The top contemporary live-action release is Entourage: The Complete Series (HBO, 2640 min., $249.99, BD $299.99), which includes all 96 episodes of the multi-Emmy Award-winning series on 18 discs. The other major contemporary release is Law & Order: The Eleventh Year (Universal, 1008 min., $36.98).
Fans of obscure genre TV might want to check out Wolf Lake: The Complete Series (eOne Entertainment, 500 min., $39.98), which collects the entire short-lived 2001 series (only 5 episodes were shown on CBS) including the never-aired pilot episode of the werewolf-themed horror series that starred Lou Diamond Phillips and Mary Elizabeth Winstead.

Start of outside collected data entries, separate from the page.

(* ===== verification/DeclTreeSpec.v ===== *)
(** * The declaration tree of a walk

    What the walk over the syntax tree files, and what the searches of the
    tree that it leaves find: the theorems on declarations and scopes. *)

From S2P Require Import Prelude Kinds Text FileOrder Dependency EditMap EditRemap Derivation Readers ReadersProofs KeyTable KeyTableProofs FactKey DeclTree DeclWalk DeclTreeProofs DeclWalkProofs DeclEventsProofs.
From stdpp Require Import list gmap sorting.
Local Open Scope prog_scope.

Section Walks.
Context {LuaType VarRefId : Type} (key : rstring) (namespace : rstring -> LuaType).
Notation Tree := (LuaDeclarationTree LuaType VarRefId).
Notation Analyzer := (DeclAnalyzer LuaType VarRefId).
Implicit Types (self : Analyzer) (tree : Tree).

(** ** Walks in the order of the text *)

Definition roomyb (n : nat) tree : bool :=
  (N.of_nat (length (scopes tree) + n) <? 2 ^ 32)%N
  && forallb (fun sc => N.of_nat (length (children sc) + n) <? 2 ^ 32)%N (scopes tree).

Lemma roomyb_roomy n tree : roomyb n tree = true -> roomy n tree.
Proof.
  unfold roomyb, roomy. rewrite andb_true_iff, N.ltb_lt, forallb_forall. intros [H1 H2]. split; [done|]. apply Forall_forall.
  intros sc Hsc. apply N.ltb_lt. apply (H2 sc). by apply list_elem_of_In.
Qed.

(** A node lies in the open scope past its last child, the chunk comes before
    any declaration, and no declaration takes the place of one of another
    name. *)
Definition well_placed self (event : WalkEvent) : bool :=
  match event with
  | Enter node range =>
      roomyb (S (seeds self)) (decl self) && node_fits (decl self) (last (open_scopes self)) (kind_of node) range
      && match node with LuaChunk => seeded_scoped_class_decl self || bool_decide (decls (decl self) = ∅) | _ => true end
  | Leave | EnterModule _ => true
  | AddDecl d | AddGlobalTableDecl d => roomyb 1 (decl self) && names_agree (decl self) d
  end.

Fixpoint well_formed self (events : list WalkEvent) : bool :=
  match events with
  | [] => true
  | event :: events =>
      well_placed self event
      && match walk_event key namespace self event with Done self' => well_formed self' events | _ => true end
  end.

Lemma new_ok file_id info : walk_ok (decl (new file_id info : Analyzer)) (open_scopes (new file_id info : Analyzer)).
Proof.
  split; simpl; try done.
  - intros q i _. unfold LuaDeclarationTree.visits_of. destruct q; simpl; by rewrite lookup_empty.
  - by intros id ?%not_elem_of_nil.
Qed.

Lemma find_decl_total self name position :
  walk_ok (decl self) (open_scopes self) -> exists found, find_decl self name position = Done found.
Proof.
  intros Hok. unfold find_decl. destruct (visible_total (decl self) position (wo_tree _ _ Hok)) as [l Hl].
  rewrite (find_local_scan _ name position l (wo_tree _ _ Hok) Hl), done_bind. by eexists.
Qed.

Lemma walk_event_ok self event :
  walk_ok (decl self) (open_scopes self) -> well_placed self event = true ->
  exists self', walk_event key namespace self event = Done self' /\ walk_ok (decl self') (open_scopes self').
Proof.
  intros Hok Hw. destruct event as [node range| |d|d|env]; cbn [walk_event well_placed] in *.
  - rewrite !andb_true_iff in Hw. destruct Hw as [[Hroom%roomyb_roomy Hfit] Hchunk].
    destruct (enter_ok self range (kind_of node) (seeds self) Hok Hroom Hfit) as (H1 & H2 & H3 & H4 & H5).
    eexists. split; [done|]. unfold walk_node_enter. set (self' := create_scope self range (kind_of node)) in *.
    destruct node; simpl; try exact H1.
    destruct (maybe_seed_ok key self' range 0 H1) as [Ho _]; [unfold seeds in *; by rewrite H5, Nat.add_0_r| |exact Ho].
    apply orb_true_iff in Hchunk as [Hs|He%bool_decide_eq_true]; [left; by rewrite H4|right; by rewrite H3].
  - eexists. split; [done|]. by apply leave_ok.
  - apply andb_true_iff in Hw as [Hroom%roomyb_roomy Hn]. eexists. split; [done|]. by apply (insert_decl_ok key self d true 0).
  - apply andb_true_iff in Hw as [Hroom%roomyb_roomy Hn]. unfold add_global_table_decl.
    destruct (find_decl_total self (decl_name d) (LuaDecl.get_position d) Hok) as [found ->]. rewrite done_bind, done_bind.
    eexists. split; [done|]. by apply (insert_decl_ok key self d _ 0).
  - eexists. split; [done|]. unfold set_legacy_module_env, project_legacy_module_chain_members. by destruct (_ <? _).
Qed.

Lemma analyze_ok events : forall self,
  walk_ok (decl self) (open_scopes self) -> well_formed self events = true ->
  exists self', analyze key namespace self events = Done self' /\ walk_ok (decl self') (open_scopes self').
Proof.
  induction events as [|event events IH]; intros self Hok Hw; [by exists self|]. cbn [well_formed analyze] in *.
  apply andb_true_iff in Hw as [Hp Hw]. destruct (walk_event_ok self event Hok Hp) as (self' & He & Hok'). rewrite He in *. rewrite done_bind. by apply IH.
Qed.

(** C16: a walk in the order of the text comes to its end, and leaves a tree whose
    scopes name their parents and children both ways, lie apart and inside one
    another, and whose visit sets, by scope and by name, hold exactly what the
    children of each scope say, in the order of their positions. *)
Theorem walk_files_all file_id info events :
  well_formed (new file_id info) events = true ->
  exists self, analyze key namespace (new file_id info) events = Done self
    /\ tree_ok (decl self)
    /\ (forall i sc d, scopes (decl self) !! i = Some sc -> DeclChild d ∈ children sc -> is_Some (LuaDeclarationTree.get_decl (decl self) d))
    /\ forall id, id ∈ open_scopes self -> is_Some (LuaDeclarationTree.get_scope (decl self) id).
Proof.
  intros Hw. destruct (analyze_ok events (new file_id info) (new_ok file_id info) Hw) as (self & Ha & Hok).
  exists self. split_and!; [done|apply Hok|apply Hok|]. intros id Hid. destruct (wo_stack _ _ Hok id Hid) as (i & -> & Hi).
  unfold LuaDeclarationTree.get_scope. simpl. rewrite Nat2N.id. by apply lookup_lt_is_Some_2.
Qed.

(** C14: after a walk, the search for the local of a name and the list of what is in
    scope come to an end at every position, and are what a scan of the children of
    the scopes on the way up gives, though they look only at the visit sets of the
    name; the binary search for the scope of a position is the linear one, which is
    what the program asserts in its debug builds. *)
Theorem searches_are_scans file_id info events self name position :
  well_formed (new file_id info) events = true -> analyze key namespace (new file_id info) events = Done self ->
  (exists l, visible (decl self) position = Done l
    /\ LuaDeclarationTree.find_local_decl (decl self) name position
       = Done (List.find (fun d => bool_decide (decl_name d = name)) (declared (decl self) l))
    /\ LuaDeclarationTree.get_env_decls (decl self) position
       = Done (if bool_decide (scopes (decl self) = []) then None
               else Some (LuaDecl.get_id <$> filter (fun d => LuaDecl.is_implicit_self d = false) (declared (decl self) l))))
  /\ forall i sc, scopes (decl self) !! i = Some sc ->
     LuaDeclarationTree.find_child_scope (decl self) sc position = Done (LuaDeclarationTree.linear_find_child_scope (decl self) sc position).
Proof.
  intros Hw Ha. destruct (analyze_ok events (new file_id info) (new_ok file_id info) Hw) as (self' & Ha' & Hok).
  rewrite Ha in Ha'. injection Ha' as <-. assert (Ht := wo_tree _ _ Hok). split.
  - destruct (visible_total (decl self) position Ht) as [l Hl]. exists l. split_and!; [done|by apply find_local_scan|by apply get_env_scan].
  - intros i sc Hi. apply find_child_scope_linear; [eapply shape_resolved; [apply Ht|done]|by eapply to_apart].
Qed.

End Walks.

(** ** A file

<<
local x = 1
repeat
  local y = x
until y > x
local function f(a) end
>> *)

Definition named_local (kind : LuaSyntaxKind) (name : N) (position : N) : LuaDecl :=
  LuaDecl.new [name] 1%N (mkTextRange position (position + 1)) (Local_ (Syntax kind) None) None.

Definition file_events : list WalkEvent :=
  [Enter LuaChunk (mkTextRange 0 70); Enter LuaBlock (mkTextRange 0 70);
   Enter LuaLocalStat (mkTextRange 0 11); AddDecl (named_local LocalName 120 6); Leave;
   Enter LuaRepeatStat (mkTextRange 12 44); Enter LuaBlock (mkTextRange 21 32);
   Enter LuaLocalStat (mkTextRange 21 32); AddDecl (named_local LocalName 121 27); Leave; Leave; Leave;
   Enter LuaLocalFuncStat (mkTextRange 45 68); AddDecl (named_local LocalName 102 60);
   Enter LuaClosureExpr (mkTextRange 61 68); AddDecl (named_local ParamName 97 62);
   Enter LuaBlock (mkTextRange 64 65); Leave; Leave; Leave; Leave; Leave].

Definition file_walked : DeclAnalyzer unit unit :=
  match analyze [] (fun _ => tt) (new 1%N None) file_events with Done self => self | _ => new 1%N None end.

Definition found_at (name : N) (position : N) : outcome (option N) :=
  match LuaDeclarationTree.find_local_decl (decl file_walked) [name] position with
  | Done found => Done (LuaDecl.get_position <$> found)
  | Panic => Panic
  | OutOfFuel => OutOfFuel
  end.

(** [y] in its own initializer and in the condition, past the loop, and in the
    body of [f], which sees [f], [a] and [x]. *)
Example found_in_file :
  (found_at 121 31, found_at 121 39, found_at 121 50, found_at 97 64, found_at 102 64, found_at 120 64, found_at 120 10)
  = (Done None, Done (Some 27%N), Done None, Done (Some 62%N), Done (Some 60%N), Done (Some 6%N), Done None).
Proof. vm_compute. reflexivity. Qed.

(** [y] is not in scope past the loop: its body is not around the position. *)
Example closed_body_is_out_of_scope : ~ in_scope (decl file_walked) 50 (mkDeclId 1%N 27).
Proof.
  assert (Hs : Forall (fun sc => DeclChild (mkDeclId 1%N 27) ∈ children sc -> scope_kind sc = LocalOrAssignStat /\
      exists p r, parent_of (decl file_walked) sc = Some p /\ parent_of (decl file_walked) p = Some r
        /\ Forall (fun q => range_contains (scope_range q) 50 = false /\ LuaDeclarationTree.get_root_scope (decl file_walked) <> Some q) [sc; p; r])
    (scopes (decl file_walked))).
  { vm_compute. repeat (constructor; [intros Hin; first
      [ exfalso; repeat (apply elem_of_cons in Hin as [Hin|Hin]; [discriminate Hin|]); by apply elem_of_nil in Hin
      | split; [reflexivity|]; do 2 eexists; split; [reflexivity|]; split; [reflexivity|]; repeat constructor; by intros [=] ]|]). constructor. }
  revert Hs. generalize (decl file_walked). intros t Hs (i & sc & Hi & Hin & Hcase). eapply Forall_lookup_1 in Hs; [|exact Hi]. destruct (Hs Hin) as (Hk & p & r & Hp & Hr & Hout). clear Hs.
  assert (Hnot : forall q, q ∈ [sc; p; r] -> ~ around t 50 q).
  { intros q Hq. eapply Forall_forall in Hout; [|exact Hq]. destruct Hout. intros [?|?]; congruence. }
  destruct Hcase as [(_ & Hnk & _)|[(_ & _ & p' & Hp' & [Ha|(r' & Hr' & _ & Ha & _)])|[Ha _]]].
  - exact (Hnk Hk).
  - assert (p' = p) as -> by congruence. by apply (Hnot p); [set_solver|].
  - assert (p' = p) as -> by congruence. assert (r' = r) as -> by congruence. by apply (Hnot r); [set_solver|].
  - by apply (Hnot sc); [set_solver|].
Qed.

Lemma walk_files_all_witness :
  well_formed [] (fun _ => tt) (new 1%N None : DeclAnalyzer unit unit) file_events = true
  /\ exists self : DeclAnalyzer unit unit, analyze [] (fun _ => tt) (new 1%N None) file_events = Done self /\ tree_ok (decl self).
Proof.
  split; [vm_compute; reflexivity|].
  destruct (walk_files_all [] (fun _ => tt) 1%N None file_events (VarRefId := unit) ltac:(vm_compute; reflexivity)) as (self & H1 & H2 & _).
  exists self. exact (conj H1 H2).
Defined.

Lemma searches_are_scans_witness :
  analyze [] (fun _ => tt) (new 1%N None) file_events = Done file_walked
  /\ exists l, visible (decl file_walked) 64 = Done l
     /\ LuaDeclarationTree.find_local_decl (decl file_walked) [120%N] 64
        = Done (List.find (fun d => bool_decide (decl_name d = [120%N])) (declared (decl file_walked) l)).
Proof.
  assert (Ha : analyze [] (fun _ => tt) (new 1%N None) file_events = Done file_walked) by (vm_compute; reflexivity).
  split; [exact Ha|].
  destruct (searches_are_scans [] (fun _ => tt) 1%N None file_events file_walked [120%N] 64 ltac:(vm_compute; reflexivity) Ha) as [(l & H1 & H2 & _) _].
  exists l. exact (conj H1 H2).
Defined.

There’s a holiday-tinge to a couple of this week’s vintage TV offerings that include The Carol Burnett Show: A Carol Burnett Christmas (eOne Entertainment, 240 min., $19.98), and The Dean Martin Show: A Dean Martin Christmas (Time Life, 48 min., $12.98).
Non-holiday vintage TV releases include The Life and Times of Grizzly Adams: Season 1 (Timeless Media, 600 min., $29.93), and Elvira’s Movie Macabre: Mega Movie Marathon (eOne Entertainment, 1080 min., $34.98), which includes 10 “Grade Z” horror movies like I Eat Your Skin, The Werewolf of Washington, and Jesse James Meets Frankenstein’s Daughter, plus one really good horror film, George A. Romero’s Night of the Living Dead.
Also new this week is Psychic Squad Collection 4 (Sentai Filmworks, “14+,” 325 min., $49.99), which includes the final 13 episodes of the 2008-2009 anime series from SynergySP that is based on Takashi Shiina’s popular manga Zettai Karen Children.
Right Stuf is back with a new litebox edition of Maria Watches Over Us: Season Two—Printemps (Right Stuf, “13+,” 325 min., $39.99), which features the same high quality production as the original 2008 edition, which was priced $10 higher. Viz Media is releasing a new edition of Inuyasha: Season One (Viz Media, “13+,” 675 min., $24.98), which includes the first 27 episodes of anime based on Rumiko Takahashi’s popular manga that are now available at a much lower price than ever before.
Classics on Blu-ray
Billy Wilder’s 1950 classic Sunset Boulevard (Paramount, Not Rated, $26.98) is simply one of the best film noir ever made in Hollywood thanks to iconic performances from Gloria Swanson, Eric Von Stroheim, and William Holden. This savage look at an industry that devours its past and squanders the human capital it hoards has simply never been topped.